What the task requires – Up to and including the line that contains "if Ascii.eqb a c then EmptyString :: r", repeat each line of the data exactly, starting from the first.

Entries supplied –
(** * GEDI pipeline: download engine and orchestration

    A shallow embedding of [pipeline/pipeline/downloader.py] and
    [pipeline/pipeline/pipeline.py].  Python code that touches the file
    system, the network, standard output or a shared event is written as
    a function from a [World] to an [Outcome]: either a value or a raised
    exception, each with the world it leaves behind. *)

From stdpp Require Import gmap strings list fin_maps.
From Stdlib Require Import ZArith Ascii.

Open Scope string_scope.

(** ** Python string operations used by the sources *)

Module PyStr.

(** [s.split(c)] for a one-character separator: never empty, keeps
    empty segments. *)
Fixpoint split (c : Ascii.ascii) (s : string) : list string :=
  match s with
  | EmptyString => [EmptyString]
  | String a s' =>
      let r := split c s' in
      if Ascii.eqb a c then EmptyString :: r
      else match r with
           | h :: t => String a h :: t
           | [] => [String a EmptyString]
           end
  end.

(** [s.split("/")[-1]] *)
Definition last_segment (s : string) : string :=
  List.last (split "/"%char s) EmptyString.

(** [sub in s] *)
Fixpoint contains (sub s : string) : bool :=
  String.prefix sub s
  || match s with
     | EmptyString => false
     | String _ s' => contains sub s'
     end.

(** [s.replace(old, new)] for a non-empty [old]: occurrences are found
    left to right and do not overlap.  [skip] counts the characters of
    a matched occurrence that are still to be dropped. *)
Fixpoint replace_from (old new : string) (skip : nat) (s : string) : string :=
  match s with
  | EmptyString => EmptyString
  | String a s' =>
      match skip with
      | S k => replace_from old new k s'
      | O =>
          if String.prefix old s
          then new ++ replace_from old new (String.length old - 1) s'
          else String a (replace_from old new 0 s')
      end
  end.

Definition replace (old new s : string) : string := replace_from old new 0 s.

Definition starts_with_sep (s : string) : bool :=
  match s with
  | String a _ => Ascii.eqb a "/"%char
  | EmptyString => false
  end.

Fixpoint ends_with_sep (s : string) : bool :=
  match s with
  | EmptyString => false
  | String a EmptyString => Ascii.eqb a "/"%char
  | String _ s' => ends_with_sep s'
  end.

(** [os.path.join(a, b)] (posixpath). *)
Definition path_join (a b : string) : string :=
  if starts_with_sep b then b
  else if String.eqb a EmptyString || ends_with_sep a then a ++ b
  else a ++ "/" ++ b.

(** [s.rstrip("/")] *)
Fixpoint rstrip_sep (s : string) : string :=
  match s with
  | EmptyString => EmptyString
  | String a s' =>
      match rstrip_sep s' with
      | EmptyString => if Ascii.eqb a "/"%char then EmptyString else String a EmptyString
      | r => String a r
      end
  end.

(** [s == "/" * len(s)] *)
Fixpoint all_sep (s : string) : bool :=
  match s with
  | EmptyString => true
  | String a s' => Ascii.eqb a "/"%char && all_sep s'
  end.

Solution to the problem –
(** * GEDI pipeline: download engine and orchestration

    A shallow embedding of [pipeline/pipeline/downloader.py] and
    [pipeline/pipeline/pipeline.py].  Python code that touches the file
    system, the network, standard output or a shared event is written as
    a function from a [World] to an [Outcome]: either a value or a raised
    exception, each with the world it leaves behind. *)

From stdpp Require Import gmap strings list fin_maps.
From Stdlib Require Import ZArith Ascii.

Open Scope string_scope.

(** ** Python string operations used by the sources *)

Module PyStr.

(** [s.split(c)] for a one-character separator: never empty, keeps
    empty segments. *)
Fixpoint split (c : Ascii.ascii) (s : string) : list string :=
  match s with
  | EmptyString => [EmptyString]
  | String a s' =>
      let r := split c s' in
      if Ascii.eqb a c then EmptyString :: r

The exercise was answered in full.